Et il suffit d'aller aux articles où on mentionne les pouvoirs de l'évêque, 16... 18 et suivants par exemple, puis au lieu d'avoir: «Toute fabrique a les pouvoirs, droits et privilèges des corporations[...]; elle peut spécialement pour [des] fins...» puis faire... etc., on a juste à enlever qu'ils doivent avoir l'autorisation préalable de l'évêque. Vous enlevez ça, vous lui laissez une voix consultative. Il faut toujours qu'ils consultent l'évêque. Mais ce sont les marguilliers qui vont décider, après qu'ils auront fait une consultation auprès de l'assemblée des paroissiens. Il me semble qu'ils sont assez adultes et matures pour prendre des décisions comme ça, et l'évêque, avec son expérience, pourra dire: Bien, écoutez, il faut faire attention à ci, il ne faut pas oublier ça. Très bien, mais la décision...

Mme Léger: ...conflit avec le droit canonique, ça?

M. Frenette (François): Bien...

Mme Léger: Vous n'êtes pas un spécialiste du droit canonique, là, mais...

M. Frenette (François): Mon problème n'est pas avec le droit canonique, puis je pense que la question de savoir si l'évêque doit consulter avant, bien, lui-même, il ira consulter avant de donner sa propre consultation. Je veux dire, je pense qu'on ne devrait pas s'enfarger dans les fleurs du tapis.

M. Marsolais (Denis): Toujours sur le droit de propriété, je pense que ça a été clairement établi, c'est à la fabrique. Donc, ça devrait être les organes de cette fabrique-là, le démembrement de cette fabrique-là, qui devraient être en mesure de décider de disposer, de conserver, d'entretenir, d'une façon ou d'une autre, les objets dont ils sont propriétaires. Sinon, on vient un peu entacher le droit de propriété au Québec.

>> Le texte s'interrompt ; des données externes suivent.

(* ===== verification/VirtioProps.v ===== *)
(** * Lemmas on the virtio driver: descriptors, chains, requests

    [free_of] lists the free descriptors; [vfam] is the shape of the states
    inside the driver's critical section, where only the driver's data and, by
    [wakeup], the processes change. *)

From S2P Require Import Prelude Layout Memory State Spinlock Sched Sleeplock Uart Print Ondisk Bio Virtio.

(** The free descriptors, in order. *)
Fixpoint free_ids (k : nat) (l : list Z) : list nat :=
  match l with
  | [] => []
  | x :: l => if x =? 0 then free_ids (S k) l else k :: free_ids (S k) l
  end.
Definition free_of (v : virtio) : list nat := free_ids 0 (v_free v).

Section free_ids.
  Implicit Types (l : list Z) (k i : nat).

Lemma free_ids_find k l :
  find_index (fun x => negb (x =? 0)) l =
    match free_ids k l with [] => None | i :: _ => Some (i - k)%nat end.
Proof.
  revert k. induction l as [|x l IH]; intros k; [done|]. cbn [find_index free_ids].
  destruct (x =? 0); cbn [negb]; [|by rewrite Nat.sub_diag]. rewrite (IH (S k)).
  destruct (free_ids (S k) l) as [|i r] eqn:E; [done|]. cbn. f_equal.
  assert (S k <= i)%nat; [|lia]. clear IH. revert k i r E. induction l as [|y l IH]; intros k i r; [done|]. cbn.
  destruct (y =? 0); [|intros [= <- _]; lia]. intros E. apply IH in E. lia.
Qed.

Lemma free_ids_take k l i r :
  free_ids k l = i :: r -> (k <= i < k + length l)%nat /\ free_ids k (<[(i - k)%nat := 0]> l) = r.
Proof.
  revert k. induction l as [|x l IH]; intros k; [done|]. cbn [free_ids].
  destruct (Z.eqb_spec x 0) as [->|Hx].
  - intros E. destruct (IH (S k) E) as [Hi Hr]. cbn [length]. split; [lia|].
    replace (i - k)%nat with (S (i - S k)) by lia. cbn [insert list_insert free_ids Z.eqb]. done.
  - intros [= -> <-]. cbn [length]. split; [lia|]. rewrite Nat.sub_diag. done.
Qed.

Lemma free_ids_elem k l i : i ∈ free_ids k l -> (k <= i < k + length l)%nat /\ l !!! (i - k)%nat <> 0.
Proof.
  revert k. induction l as [|x l IH]; intros k; cbn [free_ids]; [set_solver|].
  destruct (Z.eqb_spec x 0) as [->|Hx].
  - intros Hi. apply IH in Hi as [Hi Hl]. cbn [length]. split; [lia|].
    replace (i - k)%nat with (S (i - S k)) by lia. done.
  - intros [->|Hi]%elem_of_cons; [cbn [length]; rewrite Nat.sub_diag; split; [lia|done]|].
    apply IH in Hi as [Hi Hl]. cbn [length]. split; [lia|].
    replace (i - k)%nat with (S (i - S k)) by lia. done.
Qed.

Lemma free_ids_nodup k l : NoDup (free_ids k l).
Proof.
  revert k. induction l as [|x l IH]; intros k; cbn [free_ids]; [constructor|]. case_bool; [done|].
  constructor; [|done]. intros Hi%free_ids_elem. lia.
Qed.
End free_ids.

(** ** The states of the critical section *)

Section vfam.
  Context {L : LinkMap} {Ot : Others}.
  Implicit Types (v : virtio) (t : kstate) (f : list proc -> list proc).

Definition vfam v f t : kstate := set_k_virtio v (upd_procs f t).
Definition keeps f : Prop := forall ps, length (f ps) = length ps.

Lemma neutral_vfam v f : neutral (vfam v f).
Proof. by split. Qed.

Lemma can_wake_vfam v f t : keeps f -> can_wake t -> can_wake (vfam v f t).
Proof.
  intros Hf (Hc & Ht & Hl & Hn). split; [done|]. split; [|split; [done|]].
  - by rewrite <- (neutral_touch _ (neutral_vfam v f)), Ht.
  - cbn. by rewrite Hf.
Qed.

Lemma alloc_desc_fam v f t :
  alloc_desc (vfam v f t) =
    match free_of v with
    | [] => Ok (-1) (vfam v f t)
    | i :: _ => Ok (Z.of_nat i) (vfam (set_free i 0 v) f t)
    end.
Proof.
  unfold alloc_desc, get_virtio. rewrite (bind_ok _ _ _ v (vfam v f t)) by done.
  rewrite (free_ids_find 0). fold (free_of v). destruct (free_of v) as [|i r]; [done|]. by rewrite Nat.sub_0_r.
Qed.

Lemma free_of_take v i r : free_of v = i :: r -> (i < length (v_free v))%nat /\ free_of (set_free i 0 v) = r.
Proof.
  intros E. apply free_ids_take in E as [Hi Hr]. rewrite Nat.sub_0_r in Hr. cbn in Hi. split; [lia|done].
Qed.

(** The [wakeup] at the end of [free_desc]. *)
Definition free_wake t f : list proc -> list proc := fun ps => imap (wake (Some ChDiskFree) (curproc t)) (f ps).
Lemma keeps_free_wake t f : keeps f -> keeps (free_wake t f).
Proof. intros Hf ps. unfold free_wake. by rewrite length_imap. Qed.

(** A descriptor given back. *)
Definition freed (i : nat) v : virtio := set_free i 1 (set_desc i (mkVdesc VNull 0 0 0) v).

Lemma free_desc_fam i v f t :
  keeps f -> can_wake t -> (i < NUM)%nat -> v_free v !!! i = 0 ->
  free_desc (Z.of_nat i) (vfam v f t) = Ok tt (vfam (freed i v) (free_wake t f) t).
Proof.
  intros Hf Ht Hi Hz. unfold free_desc, get_virtio. destruct (Z.leb_spec (Z.of_nat NUM) (Z.of_nat i)); [lia|].
  rewrite (bind_ok _ _ _ v (vfam v f t)) by done. rewrite Nat2Z.id, Hz. cbn [Z.eqb negb].
  set (v' := freed i v).
  match goal with |- context [modify ?a ≫= (fun _ => modify ?b ≫= ?k)] =>
    assert ((modify a ≫= (fun _ => modify b ≫= k)) (vfam v f t) = k tt (vfam v' f t)) as -> by done end.
  pose proof (can_wake_vfam v' f t Hf Ht) as (Hc & Et & Hl & Hn).
  rewrite wakeup_spec by done. by rewrite Et.
Qed.
End vfam.

(** The driver's arrays have [NUM] entries and free flags are 0 or 1. *)
Record virtio_wf (v : virtio) : Prop := {
  vw_free : length (v_free v) = NUM;
  vw_desc : length (v_desc v) = NUM;
  vw_ops : length (v_ops v) = NUM;
  vw_flags : Forall (fun x => x = 0 \/ x = 1) (v_free v)
}.

Lemma virtio_free_one v i : virtio_wf v -> i ∈ free_of v -> (i < NUM)%nat /\ v_free v !! i = Some 1.
Proof.
  intros [Hl _ _ Hf] Hi. apply free_ids_elem in Hi as [Hi Hz]. rewrite Nat.sub_0_r in Hz. split; [lia|].
  destruct (lookup_lt_is_Some_2 (v_free v) i) as [x Hx]; [lia|].
  rewrite (list_lookup_total_correct _ _ _ Hx) in Hz.
  destruct (Forall_lookup_1 _ _ _ _ Hf Hx) as [-> | ->]; [by destruct Hz|done].
Qed.

Section chain.
  Context {L : LinkMap} {Ot : Others}.
  Implicit Types (v : virtio) (t : kstate).

(** Flags taken and given back. *)
Definition set_all (x : Z) (l : list Z) (ids : list nat) : list Z := foldl (fun l i => <[i := x]> l) l ids.

Lemma length_set_all x l ids : length (set_all x l ids) = length l.
Proof. revert l. induction ids as [|i ids IH]; intros l; [done|]. cbn. unfold set_all in IH. by rewrite IH, length_insert. Qed.

Lemma lookup_set_all x l ids k :
  set_all x l ids !! k = if decide (k ∈ ids /\ (k < length l)%nat) then Some x else l !! k.
Proof.
  revert l. induction ids as [|i ids IH]; intros l; unfold set_all in *; cbn [foldl].
  - rewrite decide_False; [done|]. set_solver.
  - rewrite IH, length_insert, list_lookup_insert. repeat case_decide; try done; set_solver.
Qed.

Lemma give_back (l : list Z) (ids : list nat) :
  Forall (fun i => l !! i = Some 1) ids -> set_all 1 (set_all 0 l ids) ids = l.
Proof.
  intros H. apply list_eq. intros k. rewrite lookup_set_all, length_set_all.
  case_decide as Hk; [|by rewrite lookup_set_all, decide_False].
  rewrite Forall_forall in H. by rewrite H by tauto.
Qed.

Lemma alloc_desc_some v f t i r :
  free_of v = i :: r -> alloc_desc (vfam v f t) = Ok (Z.of_nat i) (vfam (set_free i 0 v) f t).
Proof. intros E. by rewrite alloc_desc_fam, E. Qed.

Lemma alloc3_loop_take n idx v f t ids r :
  free_of v = ids ++ r -> length ids = n ->
  exists v', alloc3_loop n idx (vfam v f t) = Ok (0, idx ++ (Z.of_nat <$> ids)) (vfam v' f t) /\
    v' = foldl (fun v i => set_free i 0 v) v ids.
Proof.
  revert idx v ids. induction n as [|n IH]; intros idx v [|i ids] E Hn; try done.
  - exists v. cbn. by rewrite app_nil_r.
  - cbn [app] in E. cbn [alloc3_loop]. rewrite (bind_ok _ _ _ _ _ (alloc_desc_some v f t i _ E)).
    destruct (Z.ltb_spec (Z.of_nat i) 0); [lia|]. apply free_of_take in E as [_ E].
    destruct (IH (idx ++ [Z.of_nat i]) (set_free i 0 v) ids E ltac:(by injection Hn)) as (v' & E' & Hv').
    exists v'. rewrite E'. by rewrite <- app_assoc.
Qed.

Lemma v_free_foldl x v ids :
  v_free (foldl (fun v i => set_free i x v) v ids) = set_all x (v_free v) ids.
Proof. revert v. induction ids as [|i ids IH]; intros v; [done|]. cbn [foldl]. by rewrite IH. Qed.

(** Freeing a list of distinct descriptors in use. *)
Lemma free_list ids v f t :
  keeps f -> can_wake t -> NoDup ids -> Forall (fun i => (i < NUM)%nat /\ v_free v !!! i = 0) ids ->
  exists v' f', keeps f' /\ for_each (Z.of_nat <$> ids) free_desc (vfam v f t) = Ok tt (vfam v' f' t) /\
    v_free v' = set_all 1 (v_free v) ids.
Proof.
  revert v f. induction ids as [|i ids IH]; intros v f Hf Ht Hnd Hall; [by exists v, f|].
  apply NoDup_cons in Hnd as [Hi Hnd]. apply Forall_cons in Hall as [[Hlt Hz] Hall]. cbn [fmap list_fmap for_each].
  rewrite (bind_ok _ _ _ _ _ (free_desc_fam i v f t Hf Ht Hlt Hz)).
  destruct (IH (freed i v) (free_wake t f) (keeps_free_wake t f Hf) Ht Hnd) as (v' & f' & Hf' & E' & Hv').
  { apply Forall_forall. intros j Hj. rewrite Forall_forall in Hall. destruct (Hall j Hj) as [? Hz'].
    split; [done|]. cbn. rewrite list_lookup_total_insert_ne; [done|]. intros ->. done. }
  exists v', f'. split; [done|]. split; [done|]. rewrite Hv'. done.
Qed.

Lemma alloc3_loop_fail n idx done_ids v v0 f t :
  keeps f -> can_wake t -> idx = Z.of_nat <$> done_ids -> (length (free_of v) < n)%nat ->
  v_free v = set_all 0 (v_free v0) done_ids ->
  NoDup (done_ids ++ free_of v) -> Forall (fun i => (i < NUM)%nat /\ v_free v0 !! i = Some 1) (done_ids ++ free_of v) ->
  exists v' f' idx', keeps f' /\ alloc3_loop n idx (vfam v f t) = Ok (-1, idx') (vfam v' f' t) /\
    v_free v' = v_free v0.
Proof.
  revert idx done_ids v. induction n as [|n IH]; intros idx dn v Hf Ht -> Hn Ev Hnd Hall; [lia|].
  cbn [alloc3_loop]. destruct (free_of v) as [|i r] eqn:E.
  - rewrite app_nil_r in Hnd, Hall. rewrite (bind_ok _ _ _ (-1) (vfam v f t)) by (by rewrite alloc_desc_fam, E).
    cbn [Z.ltb Z.compare].
    destruct (free_list dn v f t Hf Ht Hnd) as (v' & f' & Hf' & E' & Hv').
    { apply Forall_forall. intros j Hj. rewrite Forall_forall in Hall. destruct (Hall j Hj) as [Hlt H1]. split; [done|].
      apply list_lookup_total_correct. rewrite Ev, lookup_set_all, decide_True; [done|].
      split; [done|by eapply lookup_lt_Some]. }
    exists v', f', (Z.of_nat <$> dn). split; [done|]. rewrite (bind_ok _ _ _ _ _ E'). split; [done|].
    rewrite Hv', Ev. apply give_back. eapply Forall_impl; [exact Hall|]. by intros ? [].
  - rewrite (bind_ok _ _ _ _ _ (alloc_desc_some v f t i _ E)).
    destruct (Z.ltb_spec (Z.of_nat i) 0); [lia|]. apply free_of_take in E as [_ E].
    apply (IH (( Z.of_nat <$> dn) ++ [Z.of_nat i]) (dn ++ [i])); try done.
    + by rewrite fmap_app.
    + rewrite E. cbn in Hn. lia.
    + unfold set_all in *. rewrite foldl_app. cbn. by rewrite <- Ev.
    + rewrite E, <- app_assoc. done.
    + rewrite E, <- app_assoc. done.
Qed.
End chain.

Section request.
  Context {L : LinkMap} {Ot : Others}.
  Implicit Types (v : virtio) (t : kstate).

(** The chain of a request for buffer [b]: header, data, status. *)
Record is_chain v (b : nat) (write : bool) (i0 i1 i2 : nat) : Prop := {
  ch_header : v_desc v !!! i0 = mkVdesc (VOp i0) 16 VRING_DESC_F_NEXT (Z.of_nat i1);
  ch_data : v_desc v !!! i1 =
    mkVdesc (VData b) BSIZE (if write then VRING_DESC_F_NEXT else VRING_DESC_F_NEXT + VRING_DESC_F_WRITE) (Z.of_nat i2);
  ch_status : v_desc v !!! i2 = mkVdesc (VStatus i0) 1 VRING_DESC_F_WRITE 0
}.

Lemma post_request_chain v b write sector i0 i1 i2 :
  virtio_wf v -> NoDup [i0; i1; i2] -> Forall (fun i => (i < NUM)%nat) [i0; i1; i2] ->
  let v' := post_request b write sector i0 i1 i2 v in
  is_chain v' b write i0 i1 i2 /\
  v_ops v' !!! i0 = mkVop (if write then VIRTIO_BLK_T_OUT else VIRTIO_BLK_T_IN) 0 sector /\
  v_free v' = v_free v.
Proof.
  intros [Hl Hd Ho _] Hnd Hlt v'. repeat (apply Forall_cons in Hlt as [? Hlt]).
  apply NoDup_cons in Hnd as [H01 Hnd]. apply NoDup_cons in Hnd as [H12 _].
  assert (i0 <> i1 /\ i0 <> i2 /\ i1 <> i2) as (? & ? & ?) by set_solver.
  assert (forall (l : list vdesc) i x, (i < length l)%nat -> <[i := x]> l !!! i = x) as Heq
    by (intros; by apply list_lookup_total_insert_eq).
  assert (forall (l : list vdesc) i j x, i <> j -> <[i := x]> l !!! j = l !!! j) as Hne
    by (intros; by apply list_lookup_total_insert_ne).
  split; [split|split; [|done]]; cbn.
  - by rewrite !Hne, Heq by (rewrite ?length_insert; lia).
  - rewrite Hne, Heq by (rewrite ?length_insert; lia). by destruct write.
  - by rewrite Heq by (rewrite ?length_insert; lia).
  - apply list_lookup_total_insert_eq. lia.
Qed.

Lemma freed_ne i j v : i <> j -> v_desc (freed i v) !!! j = v_desc v !!! j /\ v_free (freed i v) !!! j = v_free v !!! j.
Proof. intros. cbn. by rewrite !list_lookup_total_insert_ne. Qed.

(** A link of the chain: the descriptor is freed and its successor followed. *)
Lemma free_chain_link fuel v f t i d :
  keeps f -> can_wake t -> (i < NUM)%nat -> v_free v !!! i = 0 -> v_desc v !!! i = d ->
  free_chain_loop (S fuel) (Z.of_nat i) (vfam v f t) =
    (if negb (Z.land (d_flags d) VRING_DESC_F_NEXT =? 0) then free_chain_loop fuel (d_next d) else mret tt)
      (vfam (freed i v) (free_wake t f) t).
Proof.
  intros Hf Ht Hi Hz <-. cbn [free_chain_loop]. unfold get_virtio.
  rewrite (bind_ok _ _ _ v (vfam v f t)), Nat2Z.id by done. by rewrite (bind_ok _ _ _ _ _ (free_desc_fam i v f t Hf Ht Hi Hz)).
Qed.

Lemma free_chain_fam v f t b write i0 i1 i2 :
  keeps f -> can_wake t -> is_chain v b write i0 i1 i2 -> NoDup [i0; i1; i2] ->
  Forall (fun i => (i < NUM)%nat /\ v_free v !!! i = 0) [i0; i1; i2] ->
  free_chain (Z.of_nat i0) (vfam v f t) =
    Ok tt (vfam (freed i2 (freed i1 (freed i0 v))) (free_wake t (free_wake t (free_wake t f))) t).
Proof.
  intros Hf Ht [H0 H1 H2] Hnd Hall.
  apply NoDup_cons in Hnd as [H01 Hnd]. apply NoDup_cons in Hnd as [H12 _].
  assert (i0 <> i1 /\ i0 <> i2 /\ i1 <> i2) as (N01 & N02 & N12) by set_solver.
  apply Forall_cons in Hall as [[L0 Z0] Hall]. apply Forall_cons in Hall as [[L1 Z1] Hall].
  apply Forall_cons in Hall as [[L2 Z2] _].
  destruct (freed_ne i0 i1 v N01) as [D01 F01], (freed_ne i0 i2 v N02) as [D02 F02],
    (freed_ne i1 i2 (freed i0 v) N12) as [D12 F12].
  pose proof (keeps_free_wake t f Hf) as Hf1. pose proof (keeps_free_wake t _ Hf1) as Hf2.
  unfold free_chain. change (S NUM) with (S (S (S 6))).
  rewrite (free_chain_link _ v f t i0 _ Hf Ht L0 Z0 H0). cbn [d_flags d_next].
  change (negb (Z.land VRING_DESC_F_NEXT VRING_DESC_F_NEXT =? 0)) with true. cbv iota.
  rewrite (free_chain_link _ _ _ t i1 _ Hf1 Ht L1) by (exact (eq_trans F01 Z1) || exact (eq_trans D01 H1)).
  cbn [d_flags d_next].
  replace (negb (Z.land (if write then VRING_DESC_F_NEXT else VRING_DESC_F_NEXT + VRING_DESC_F_WRITE) VRING_DESC_F_NEXT =? 0))
    with true by (by destruct write). cbv iota.
  rewrite (free_chain_link _ _ _ t i2 _ Hf2 Ht L2 (eq_trans F12 (eq_trans F02 Z2)) (eq_trans D12 (eq_trans D02 H2))).
  done.
Qed.

(** What it leaves of the driver's data. *)
Lemma freed_chain v i0 i1 i2 :
  exists d, length d = length (v_desc v) /\
    freed i2 (freed i1 (freed i0 v)) = set_v_desc d (set_v_free (set_all 1 (v_free v) [i0; i1; i2]) v).
Proof.
  exists (foldl (fun l i => <[i := mkVdesc VNull 0 0 0]> l) (v_desc v) [i0; i1; i2]). split; [|done].
  cbn. by rewrite !length_insert.
Qed.
End request.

Mme Léger: Et est-ce que la composition de la fabrique... Parce que, là, il y a des administrateurs, il y a des gens qui sont venus nous suggérer que ce soit plus élargi aux paroissiens, là.

M. Frenette (François): Juste avant, on va reculer d'une case. Il est certain que, si la loi était amendée simplement pour faire en sorte que l'évêque ait un pouvoir consultatif, bien là je ne pense pas qu'on puisse prétendre après ça que c'est contre... qu'il y a un arrimage qui n'est pas complet avec le droit canonique. Le droit canonique va devoir se ranger. Je pense que, quand le législateur parle, c'est ça qui va l'emporter, ce n'est pas le droit canonique.

Deuxième chose, est-ce qu'il devrait y avoir plus de marguilliers? Bien ça, c'est très difficile à dire. Il faut prendre en compte que les pratiquants ou les personnes qui pratiquent encore, qui exercent leur religion et qui suivent les offices de toutes sortes sont en nombre réduit. Alors, c'est très difficile de dire: On va augmenter de façon systématique ? il faudrait y réfléchir ? le nombre des marguilliers parce qu'on a peur que peut-être qu'une petite clique pourrait contrôler. Il faut d'abord s'assurer qu'il y ait toujours consultation de l'assemblée des paroissiens.

Une voix: C'est ça. C'est l'assemblée des paroissiens qui...

M. Frenette (François): Et la décision viendra par la suite par les marguilliers qui sont les administrateurs de la fabrique qui, elle, est propriétaire des biens.

Mme Léger: On parle de citoyens, mais on parle aussi d'organismes ou des gens du monde de la culture, ou des gens du patrimoine qui trouvaient intéressant de participer dans le conseil de la fabrique.

M. Frenette (François): Parfait, ça. Oui.

Mme Léger: Alors, je ne parle pas juste de citoyens, là, je parle aussi d'organisations.

M. Frenette (François): Oui. La participation, pas de problème, je pense qu'il faut l'encourager. C'est avec des échanges, des discussions que finalement les choses arrivent à être mieux perçues. Mais, à un moment donné, il y a une décision qui doit être prise, puis je ne pense pas qu'elle puisse être prise en grande assemblée délibérante, là, de 57 personnes.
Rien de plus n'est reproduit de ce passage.